GRESIK, PETISI.CO – Genderang perang terhadap peredaran narkoba di Kota Pudak terus berkobar. Sat Narkoba Polres Gresik kembali membekuk pengedar sabu antar kota.
Kali ini MAN (20) laki laki warga Kota Pahlawan Jl. Kebondalem, Kelurahan Simolawang, Kecamatan Simokerto Surabaya, kepergok saat hendak mengedarkan barang haram di wilayah Gresik Selatan.
Pelaku tersebut dikenal sangat licin, karena kerap berpindah tempat tinggal. Dari Surabaya dirinya berpindah ke perumahan Jade Sidorejo Blok B-16 Kecamatan Krian Sidoarjo. Hingga akhirnya pada hari Selasa (16/2/2021) dini hari berhasil dibekuk Polisi Gresik.
Kapolres Gresik, AKBP Arief Fitrianto, SH, SIK, MM mengatakan, pelaku ditangkap lantaran tengah kedapatan membawa narkoba jenis sabu, yang hendak dijual di Gresik.
“Berawal dari informasi masyarakat tentang adanya seorang laki-laki mencurigakan, Sat Narkoba langsung bergerak cepat dengan melakukan pengintaian, guna mempertajam sasaran,” jelas alumni Akpol 2001 itu, Kamis (18/2/2021).
Sesuai target sasaran, lanjut Kapolres Gresik, anggota berhasil menangkap pelaku tersebut di halaman tempat kosnya, di Desa Cangkir, Kecamatan Driyorejo. Yang mana saat itu pelaku tengah menunggu pembeli barang haram tersebut.
“Alhasil, dari penggeledahan tersebut anggota menemukan dompet bukan berisi uang, namun satu plastik klip berisikan kristal warna putih diduga narkotika jenis sabu, disimpannya dalam saku jaket bagian depan bermaksud mengelabuhi petugas. Apes, laki-laki ini diseret ke Polres Gresik,” tegas mantan Kapolres Ponorogo itu.

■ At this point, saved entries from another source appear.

Definition extractBusinessDetails (card : Element B) : M W ScrapeResult :=
  try_catch
    (await (element_click B card) ;;
     await (waitForSelector B SELECTORS.details_panel 10000) ;;
     await (waitForTimeout B 1500) ;;
     b <- extractBusinessData ;;
     t <- read (now B) ;;
     ret {| success := true; business := Some b; error := None;
            retryable := None; duration := Some (t - scrapedAt b) |})
    (fun e => logger (LogDetailsFailed e) ;; ret (failure e)).

Definition performSearch (query location : jsstring) : M W unit :=
  let searchQuery := query ++ js " in " ++ location in
  await (click B SELECTORS.search_searchBox) ;;
  await (keyboard_press B (js "Control+A")) ;;
  await (keyboard_press B (js "Delete")) ;;
  await (type_ B SELECTORS.search_searchBox searchQuery 100) ;;
  await (keyboard_press B (js "Enter")) ;;
  logger (LogSearchPerformed searchQuery).

Definition maxScrollAttempts : Z := 10.

(** The [while] loop of [scrollResults]; [fuel] bounds the number of
    iterations the model is willing to run. *)
Fixpoint scrollLoop (fuel : nat) (resultsContainer : Element B)
    (previousHeight currentHeight scrollAttempts : Z) : M W unit :=
  if negb (previousHeight =? currentHeight) && (scrollAttempts <? maxScrollAttempts)
  then
    match fuel with
    | O => outOfFuel
    | S fuel' =>
        let previousHeight := currentHeight in
        await (scrollToBottom B resultsContainer) ;;
        await (waitForTimeout B 2000) ;;
        currentHeight <- await (scrollHeight B resultsContainer) ;;
        let scrollAttempts := scrollAttempts + 1 in
        logger (LogScrolling previousHeight currentHeight scrollAttempts) ;;
        scrollLoop fuel' resultsContainer previousHeight currentHeight scrollAttempts
    end
  else ret tt.

Definition scrollResults (fuel : nat) : M W unit :=
  resultsContainer <- await (query B SELECTORS.search_resultsContainer) ;;
  match resultsContainer with
  | None => ret tt
  | Some el =>
      currentHeight <- await (scrollHeight B el) ;;
      scrollLoop fuel el 0 currentHeight 0
  end.

Definition noResultsError : jserror :=
  ErrorObj (js "No results found for search query").

Definition waitForSearchResults (fuel : nat) : M W unit :=
  try_catch
    (await (waitForSelector B SELECTORS.searchResults_businessCard 15000) ;;
     await (waitForTimeout B 2000) ;;
     scrollResults fuel)
    (fun e =>
       noResults <- await (query B SELECTORS.search_noResultsMessage) ;;
       match noResults with
       | Some _ => throw noResultsError
       | None => throw e
       end).

Definition extractBusinessCards (limit : Z) : M W (list (Element B)) :=
  cards <- await (queryAll B SELECTORS.searchResults_businessCard) ;;
  let limitedCards := slice0 cards limit in
  logger (LogCardsFound (List.length cards) (List.length limitedCards)) ;;
  ret limitedCards.

(** One iteration of the [for] loop over the cards: the body and its
    [catch]; [results] is the array built so far. *)
Definition processCard (total index : nat) (card : Element B)
    (results : list ScrapeResult) : M W (list ScrapeResult) :=
  try_catch
    (logger (LogProcessing (index + 1) total) ;;
     (if (0 <? index)%nat
      then await (humanDelay B (rateLimiting_minDelay config) (rateLimiting_maxDelay config))
      else ret tt) ;;
     result <- extractBusinessDetails card ;;
     let results := results ++ [result] in
     (if ((index + 1) mod 5 =? 0)%nat
      then logger (LogProcessed (index + 1) total)
      else ret tt) ;;
     ret results)
    (fun e =>
       logger (LogCardFailed e index) ;;
       ret (results ++ [failure e])).

Fixpoint processCards (total index : nat) (cards : list (Element B))
    (results : list ScrapeResult) : M W (list ScrapeResult) :=
  match cards with
  | [] => ret results
  | card :: rest =>
      results' <- processCard total index card results ;;
      processCards total (S index) rest results'
  end.

Definition searchBusinesses (fuel : nat) (query location : jsstring) (limit : Z)
  : M W (list ScrapeResult) :=
  startTime <- read (now B) ;;
  try_catch
    (logger (LogStarting query location limit) ;;
     await (createPage B) ;;
     await (goto B (js "https://maps.google.com") (scraping_timeout config)) ;;
     await (simulateHumanBehavior B) ;;
     performSearch query location ;;
     waitForSearchResults fuel ;;
     businessCards <- extractBusinessCards limit ;;
     results <- processCards (List.length businessCards) 0 businessCards [] ;;
     finished <- read (now B) ;;
     logger (LogCompleted (List.length results)) ;;
     await (page_close B) ;;
     ret results)
    (fun e => logger (LogSearchFailed e) ;; throw e).

End Scraper.


(* ================================================================= *)
(** ** A simulated site

    A small page model implementing [Browser], used to run the scraper on
    concrete pages.  A [Site] fixes what the page shows; [SimWorld] is what
    changes while the scraper runs. *)

Record Site := {
  site_cards : nat;                                   (* number of result cards *)
  site_noResults : bool;                              (* the no-results banner is shown *)
  site_text : nat -> jsstring -> option jsstring;     (* card, selector: text of the first match *)
  site_attr : nat -> jsstring -> jsstring -> option jsstring; (* card, selector, attribute *)
  site_panelNeverReady : nat -> bool;                 (* cards whose detail panel never loads *)
  site_height : nat -> Z                              (* scroll extent after n scrolls *)
}.

Inductive SimElement :=
| CardEl (i : nat)
| FeedEl
| BannerEl
| NodeEl (card : nat) (selector : jsstring).

Record SimWorld := {
  sim_selected : nat;      (* the card whose panel is open *)
  sim_scrolls : nat;       (* scrolls of the results feed so far *)
  sim_clock : Z;
  sim_ids : N }.

Definition timeoutError : jserror := ErrorObj (js "Timeout exceeded").

Definition sim_ok {A} (a : A) : call SimWorld A := fun w => (Returned a, w).

Definition sim_query (site : Site) (selector : jsstring) : call SimWorld (option SimElement) :=
  fun w =>
    if jsstring_eqb selector SELECTORS.search_resultsContainer then (Returned (Some FeedEl), w)
    else if jsstring_eqb selector SELECTORS.search_noResultsMessage
    then (Returned (if site_noResults site then Some BannerEl else None), w)
    else
      match site_text site (sim_selected w) selector with
      | Some _ => (Returned (Some (NodeEl (sim_selected w) selector)), w)
      | None =>
          match site_attr site (sim_selected w) selector (js "href"),
                site_attr site (sim_selected w) selector (js "aria-label") with
          | None, None => (Returned None, w)
          | _, _ => (Returned (Some (NodeEl (sim_selected w) selector)), w)
          end
      end.

Definition sim_waitForSelector (site : Site) (selector : jsstring) (timeout : Z)
  : call SimWorld unit :=
  fun w =>
    if jsstring_eqb selector SELECTORS.searchResults_businessCard
    then (if (0 <? site_cards site)%nat then (Returned tt, w) else (Raised timeoutError, w))
    else if jsstring_eqb selector SELECTORS.details_panel
    then (if site_panelNeverReady site (sim_selected w)
          then (Raised timeoutError, w) else (Returned tt, w))
    else (Returned tt, w).

Definition SimBrowser (site : Site) : Browser := {|
  World := SimWorld;
  Element := SimElement;
  createPage := sim_ok tt;
  goto := fun _ _ => sim_ok tt;
  simulateHumanBehavior := sim_ok tt;
  click := fun _ => sim_ok tt;
  keyboard_press := fun _ => sim_ok tt;
  type_ := fun _ _ _ => sim_ok tt;
  waitForSelector := sim_waitForSelector site;
  waitForTimeout := fun _ => sim_ok tt;
  query := sim_query site;
  queryAll := fun selector w =>
    if jsstring_eqb selector SELECTORS.searchResults_businessCard
    then (Returned (map CardEl (seq 1 (site_cards site))), w)
    else (Returned [], w);
  scrollHeight := fun _ w => (Returned (site_height site (sim_scrolls w)), w);
  scrollToBottom := fun _ w =>
    (Returned tt, {| sim_selected := sim_selected w; sim_scrolls := S (sim_scrolls w);
                     sim_clock := sim_clock w; sim_ids := sim_ids w |});
  element_click := fun el w =>
    match el with
    | CardEl i => (Returned tt, {| sim_selected := i; sim_scrolls := sim_scrolls w;
                                   sim_clock := sim_clock w; sim_ids := sim_ids w |})
    | _ => (Returned tt, w)
    end;
  textContent := fun el w =>
    match el with
    | NodeEl c selector => (Returned (site_text site c selector), w)
    | _ => (Returned None, w)
    end;
  getAttribute := fun el name w =>
    match el with
    | NodeEl c selector => (Returned (site_attr site c selector name), w)
    | _ => (Returned None, w)
    end;
  url := fun w => js "https://maps.google.com/place/" ++ [(48 + N.of_nat (sim_selected w))%N];
  page_close := sim_ok tt;
  humanDelay := fun lo _ w =>
    (Returned tt, {| sim_selected := sim_selected w; sim_scrolls := sim_scrolls w;
                     sim_clock := sim_clock w + lo; sim_ids := sim_ids w |});
  uuidv4 := fun w =>
    ([(48 + sim_ids w)%N], {| sim_selected := sim_selected w; sim_scrolls := sim_scrolls w;
                              sim_clock := sim_clock w; sim_ids := (sim_ids w + 1)%N |});
  now := fun w =>
    (sim_clock w, {| sim_selected := sim_selected w; sim_scrolls := sim_scrolls w;
                     sim_clock := sim_clock w + 1; sim_ids := sim_ids w |})
|}.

Dari tangan pelaku, anggota berhasil mengamankan satu dompet warna coklat, satu poket sabu siap edar dengan berat timbang Netto 0,30 gram, satu unit HP merk Huawei warna gold dan satu unit sepeda motor bodong merk Yamaha Mio Z warna merah Nopol. L 4847 QI sebagai barang bukti.

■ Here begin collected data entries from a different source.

(** Both ways of dividing agree on the divisions [toString] makes. *)
Lemma divide_nonneg_spec w mlog (u : bool) R D :
  (w = false -> log_accurate mlog) ->
  0 <= R < (if u then 2 ^ 64 else 2 ^ 63) -> 1 <= D < 2 ^ 32 ->
  R < D * 2 ^ 62 ->
  returns (fun fuel => divide w mlog fuel (of_bits R u) (of_bits D u))
          (of_bits (R / D) u).
Proof.
  intros Hlog HR HD HRD. destruct w.
  2:{ apply divide_emulated_nonneg; auto. }
  assert (R < 2 ^ 64) as R64 by (destruct u; lia).
  exists 1%nat. intros [| fuel] Hf; [lia |].
  cbn [divide]. rewrite isZero_of_bits, Z.mod_small by lia.
  rewrite (proj2 (Z.eqb_neq D 0)) by lia.
  rewrite (high_small D) by lia. change (0 =? -1) with false.
  rewrite andb_false_r, unsigned_of_bits.
  destruct u.
  - rewrite wasm_div_u_spec; rewrite ?ubits_of_bits, ?Z.mod_small by lia;
      [reflexivity | lia].
  - rewrite wasm_div_s_spec; rewrite ?ubits_of_bits, ?Z.mod_small by lia;
      rewrite ?signed_small by lia; try lia.
    rewrite Z.quot_div_nonneg by lia. reflexivity.
Qed.

Lemma divide_MIN_spec w mlog D :
  (w = false -> log_accurate mlog) -> 2 <= D < 2 ^ 32 ->
  returns (fun fuel => divide w mlog fuel MIN_VALUE (of_bits D false))
          (of_bits (- (2 ^ 63 / D)) false).
Proof.
  intros Hlog HD. destruct w.
  2:{ apply divide_emulated_MIN; auto. }
  exists 1%nat. intros [| fuel] Hf; [lia |].
  cbn [divide]. rewrite isZero_of_bits, Z.mod_small by lia.
  rewrite (proj2 (Z.eqb_neq D 0)) by lia.
  rewrite (high_small D) by lia. change (0 =? -1) with false.
  rewrite andb_false_r. change (unsigned MIN_VALUE) with false. cbv iota.
  rewrite wasm_div_s_spec; rewrite ?ubits_of_bits, ?Z.mod_small by lia;
    rewrite ?(signed_small D) by lia; try lia.
  rewrite ubits_MIN_VALUE. change (Wasm.signed (2 ^ 63)) with (- 2 ^ 63).
  rewrite Z.quot_opp_l, Z.quot_div_nonneg by lia. reflexivity.
Qed.

(** ** Digits *)

Lemma code_range c : 0 <= code c < 256.
Proof.
  unfold code. pose proof (nat_ascii_bounded c). lia.
Qed.

Lemma code_digitChar d :
  0 <= d < 36 -> code (JS.digitChar d) = if d <? 10 then 48 + d else 87 + d.
Proof.
  intros H. unfold code, JS.digitChar.
  rewrite nat_ascii_embedding; destruct (Z.ltb_spec d 10); lia.
Qed.

Lemma digitValue_code c :
  JS.digitValue c =
  if (48 <=? code c) && (code c <=? 57) then Some (code c - 48)
  else if (97 <=? code c) && (code c <=? 122) then Some (code c - 87)
  else if (65 <=? code c) && (code c <=? 90) then Some (code c - 55)
  else None.
Proof. reflexivity. Qed.

(** What a digit of [toString] is: a character from 0 to 9 or from a to
    z, of a value below the radix. *)
Lemma lower_digit_code r c :
  r <= 36 -> lower_digit r c = true ->
  JS.digitValue c = Some (digit_of c) /\ 0 <= digit_of c < r
  /\ code c = (if digit_of c <? 10 then 48 + digit_of c else 87 + digit_of c).
Proof.
  intros Hr. unfold lower_digit, digit_of.
  destruct (JS.digitValue c) as [d |] eqn:E; [| discriminate].
  intros H. apply andb_prop in H. destruct H as [Hd Hc].
  apply Z.ltb_lt in Hd. apply Ascii.eqb_eq in Hc.
  pose proof (code_range c) as Rc. rewrite digitValue_code in E.
  assert (0 <= d < 36) as R36.
  { destruct ((48 <=? code c) && (code c <=? 57)) eqn:C1;
      [injection E as <-; lia |].
    destruct ((97 <=? code c) && (code c <=? 122)) eqn:C2;
      [injection E as <-; lia |].
    destruct ((65 <=? code c) && (code c <=? 90)) eqn:C3;
      [injection E as <-; lia | discriminate]. }
  split; [reflexivity |]. split; [lia |].
  rewrite Hc at 1. apply code_digitChar. exact R36.
Qed.

Lemma lower_digit_digitChar r d :
  0 <= d < r -> r <= 36 ->
  lower_digit r (JS.digitChar d) = true /\ digit_of (JS.digitChar d) = d.
Proof.
  intros Hd Hr. pose proof (code_digitChar d ltac:(lia)) as C.
  unfold lower_digit, digit_of. rewrite digitValue_code, C.
  destruct (Z.ltb_spec d 10).
  - rewrite (proj2 (Z.leb_le 48 (48 + d))), (proj2 (Z.leb_le (48 + d) 57))
      by lia. cbn [andb].
    replace (48 + d - 48) with d by lia.
    rewrite (proj2 (Z.ltb_lt d r)), Ascii.eqb_refl by lia. split; reflexivity.
  - rewrite (proj2 (Z.leb_gt (87 + d) 57)) by lia. rewrite andb_false_r.
    rewrite (proj2 (Z.leb_le 97 (87 + d))), (proj2 (Z.leb_le (87 + d) 122))
      by lia. cbn [andb].
    replace (87 + d - 87) with d by lia.
    rewrite (proj2 (Z.ltb_lt d r)), Ascii.eqb_refl by lia. split; reflexivity.
Qed.

Lemma lower_digit_zero r : 2 <= r <= 36 -> lower_digit r "0" = true.
Proof.
  intros H. change "0"%char with (JS.digitChar 0).
  apply lower_digit_digitChar; lia.
Qed.

Lemma lower_digit_code_cases r c :
  r <= 36 -> lower_digit r c = true ->
  48 <= code c <= 57 \/ 97 <= code c <= 122.
Proof.
  intros Hr H. destruct (lower_digit_code r c Hr H) as [_ [R C]].
  destruct (Z.ltb_spec (digit_of c) 10); lia.
Qed.

(** ** Values of digit strings *)

Lemma val_acc_app r s1 s2 a :
  val_acc r (s1 ++ s2)%string a = val_acc r s2 (val_acc r s1 a).
Proof.
  revert a. induction s1 as [| c s1 IH]; intros a; [reflexivity |].
  cbn [String.append val_acc]. apply IH.
Qed.

Lemma val_acc_shift r s a :
  val_acc r s a = a * r ^ Z.of_nat (String.length s) + val_acc r s 0.
Proof.
  revert a. induction s as [| c s IH]; intros a.
  - cbn [val_acc String.length]. change (r ^ Z.of_nat 0) with 1. lia.
  - cbn [val_acc String.length]. rewrite (IH (a * r + digit_of c)).
    rewrite (IH (0 * r + digit_of c)).
    rewrite Nat2Z.inj_succ, Z.pow_succ_r by lia. ring.
Qed.

Lemma val_bound r s :
  2 <= r <= 36 -> digit_string r s = true ->
  0 <= val r s < r ^ Z.of_nat (String.length s).
Proof.
  intros Hr. unfold val. induction s as [| c s IH]; intros H.
  - cbn. lia.
  - cbn [digit_string] in H. apply andb_prop in H. destruct H as [Hc Hs].
    destruct (lower_digit_code r c ltac:(lia) Hc) as [_ [Rc _]].
    specialize (IH Hs). cbn [val_acc String.length].
    rewrite val_acc_shift. rewrite Nat2Z.inj_succ, Z.pow_succ_r by lia.
    set (p := r ^ Z.of_nat (String.length s)) in *.
    replace (0 * r + digit_of c) with (digit_of c) by ring.
    assert (0 < p) by (apply Z.pow_pos_nonneg; lia).
    split; [nia |].
    assert (digit_of c * p <= (r - 1) * p)
      by (apply Z.mul_le_mono_nonneg_r; lia). lia.
Qed.

Lemma digit_string_app r s1 s2 :
  digit_string r (s1 ++ s2)%string = digit_string r s1 && digit_string r s2.
Proof.
  induction s1 as [| c s1 IH]; [reflexivity |].
  cbn [String.append digit_string]. rewrite IH. apply andb_assoc.
Qed.

Lemma length_app s1 s2 :
  String.length (s1 ++ s2)%string = (String.length s1 + String.length s2)%nat.
Proof.
  induction s1 as [| c s1 IH]; [reflexivity |].
  cbn [String.append String.length]. rewrite IH. reflexivity.
Qed.

Lemma app_assoc_string s1 s2 s3 :
  ((s1 ++ s2) ++ s3 = s1 ++ (s2 ++ s3))%string.
Proof.
  induction s1 as [| c s1 IH]; [reflexivity |].
  cbn [String.append]. rewrite IH. reflexivity.
Qed.

(** ** [Number.prototype.toString] *)

Lemma digits_spec r :
  2 <= r <= 36 ->
  forall fuel n acc k,
    0 <= n < 2 ^ Z.of_nat fuel -> (1 <= fuel)%nat -> n < r ^ k -> 1 <= k ->
    exists pre,
      JS.digits fuel n r acc = (pre ++ acc)%string
      /\ digit_string r pre = true /\ val r pre = n
      /\ 1 <= Z.of_nat (String.length pre) <= k.
Proof.
  intros Hr. induction fuel as [| fuel IH]; intros n acc k Hn Hf Hk Hk1;
    [lia |].
  cbn [JS.digits].
  pose proof (Z.div_mod n r ltac:(lia)) as E.
  pose proof (Z.mod_pos_bound n r ltac:(lia)) as Hm.
  destruct (lower_digit_digitChar r (n mod r) Hm ltac:(lia)) as [Ld Dv].
  destruct (Z.eqb_spec (n / r) 0) as [Z0 | NZ].
  - exists (String (JS.digitChar (n mod r)) ""). 
    split; [reflexivity |]. split; [cbn [digit_string]; rewrite Ld; reflexivity |].
    split; [| cbn [String.length]; lia].
    unfold val. cbn [val_acc]. rewrite Dv. lia.
  - assert (0 < n / r) as Pq.
    { assert (0 <= n / r) by (apply Z.div_pos; lia). lia. }
    rewrite Nat2Z.inj_succ, Z.pow_succ_r in Hn by lia.
    assert (2 <= k) as K2.
    { destruct (Z.eq_dec k 1) as [-> |]; [| lia].
      rewrite Z.pow_1_r in Hk. rewrite Z.div_small in Pq; lia. }
    assert (n / r < r ^ (k - 1)) as Hq.
    { apply Z.div_lt_upper_bound; [lia |].
      rewrite <- Z.pow_succ_r by lia. replace (Z.succ (k - 1)) with k by lia.
      exact Hk. }
    assert (n / r < 2 ^ Z.of_nat fuel) as Hq2.
    { apply Z.div_lt_upper_bound; [lia |].
      assert (0 < 2 ^ Z.of_nat fuel) by (apply Z.pow_pos_nonneg; lia). nia. }
    assert (1 <= fuel)%nat as F1.
    { destruct fuel; [| lia]. change (2 ^ Z.of_nat 0) with 1 in Hq2. lia. }
    destruct (IH (n / r) (String (JS.digitChar (n mod r)) acc) (k - 1)
                ltac:(lia) F1 Hq ltac:(lia)) as [pre [E1 [D1 [V1 L1]]]].
    exists (pre ++ String (JS.digitChar (n mod r)) "")%string.
    split; [rewrite E1, app_assoc_string; reflexivity |].
    split.
    { rewrite digit_string_app, D1. cbn [digit_string]. rewrite Ld.
      reflexivity. }
    split.
    { unfold val in *. rewrite val_acc_app, V1. cbn [val_acc]. rewrite Dv.
      lia. }
    rewrite length_app. cbn [String.length]. lia.
Qed.

Lemma Number_toString_spec r n k :
  2 <= r <= 36 -> 0 <= n < r ^ k -> 1 <= k ->
  digit_string r (JS.Number_toString n r) = true
  /\ val r (JS.Number_toString n r) = n
  /\ 1 <= Z.of_nat (String.length (JS.Number_toString n r)) <= k.
Proof.
  intros Hr Hn Hk. unfold JS.Number_toString.
  destruct (Z.eqb_spec n 0) as [-> | NZ].
  - split; [| split; [reflexivity | cbn; lia]].
    cbn [digit_string]. rewrite lower_digit_zero by lia. reflexivity.
  - rewrite (proj2 (Z.ltb_ge n 0)) by lia.
    destruct (digits_spec r Hr (S (Z.to_nat (Z.log2 n))) n ""%string k)
      as [pre [E [D [V L]]]]; try lia.
    + rewrite Nat2Z.inj_succ, Z2Nat.id by apply Z.log2_nonneg.
      pose proof (Z.log2_spec n ltac:(lia)). lia.
    + rewrite E. 
      assert ((pre ++ "")%string = pre) as ->.
      { clear. induction pre as [| c p IH]; [reflexivity |].
        cbn [String.append]. rewrite IH. reflexivity. }
      auto.
Qed.

(** ** Padding *)

Lemma pad_spec r :
  2 <= r <= 36 ->
  forall n s,
    (String.length s <= 6)%nat -> (6 - String.length s <= n)%nat ->
    digit_string r s = true ->
    digit_string r (pad n s) = true /\ val r (pad n s) = val r s
    /\ String.length (pad n s) = 6%nat.
Proof.
  intros Hr. induction n as [| n IH]; intros s L6 Ln D.
  - cbn [pad]. repeat split; [exact D | lia].
  - cbn [pad]. unfold JS.length.
    destruct (Z.ltb_spec (Z.of_nat (String.length s)) 6) as [Lt | Ge].
    + destruct (IH (String "0" s)) as [D1 [V1 L1]].
      * cbn [String.length]. lia.
      * cbn [String.length]. lia.
      * cbn [digit_string]. rewrite D, lower_digit_zero by lia.
        reflexivity.
      * repeat split; [exact D1 | | exact L1].
        rewrite V1. unfold val. cbn [val_acc]. reflexivity.
    + repeat split; [exact D | lia].
Qed.

(** ** [parseInt] on digit strings *)

Lemma not_space c : 48 <= code c <= 122 -> JS.isWhiteSpace c = false.
Proof.
  intros H. unfold JS.isWhiteSpace. change (Z.of_nat (nat_of_ascii c)) with (code c).
  cbv zeta.
  rewrite (proj2 (Z.leb_gt (code c) 13)), (proj2 (Z.eqb_neq (code c) 32)),
    (proj2 (Z.eqb_neq (code c) 160)) by lia.
  rewrite andb_false_r. reflexivity.
Qed.

Lemma sign_skip c s :
  c <> "-"%char -> c <> "+"%char ->
  match String c s with
  | String "-"%char r => (-1, r)
  | String "+"%char r => (1, r)
  | _ => (1, String c s)
  end = (1, String c s).
Proof.
  intros H1 H2.
  destruct c as [[] [] [] [] [] [] [] []]; try reflexivity; congruence.
Qed.

Lemma prefix_skip c s :
  digit_string 16 (String c s) = true ->
  match String c s with
  | String "0"%char (String "x"%char r) => (16, r)
  | String "0"%char (String "X"%char r) => (16, r)
  | _ => (16, String c s)
  end = (16, String c s).
Proof.
  intros H.
  destruct c as [[] [] [] [] [] [] [] []]; try reflexivity.
  destruct s as [| c2 s]; [reflexivity |].
  destruct c2 as [[] [] [] [] [] [] [] []]; try reflexivity;
    vm_compute in H; discriminate.
Qed.

Lemma parseDigits_spec r s a :
  r <= 36 -> digit_string r s = true ->
  JS.parseDigits r s (Some a) = Some (val_acc r s a).
Proof.
  intros Hr. revert a. induction s as [| c s IH]; intros a H; [reflexivity |].
  cbn [digit_string] in H. apply andb_prop in H. destruct H as [Hc Hs].
  destruct (lower_digit_code r c Hr Hc) as [E [R _]].
  cbn [JS.parseDigits val_acc]. rewrite E.
  rewrite (proj2 (Z.ltb_lt (digit_of c) r)) by lia. apply IH, Hs.
Qed.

“Kini Sat Narkoba Polres Gresik sedang mengembangkan kasus tersebut dan pelaku telah ditetapkan sebagai tersangka. Meringkuk didalam kerangkeng dijerat pasal Pasal 114 ayat (1) Subs Pasal 112 ayat (1) UU RI No. 35 Tahun 2009 tentang Narkotika dengan ancaman minimal empat tahun penjara,” pungkas AKBP Arief. (bah)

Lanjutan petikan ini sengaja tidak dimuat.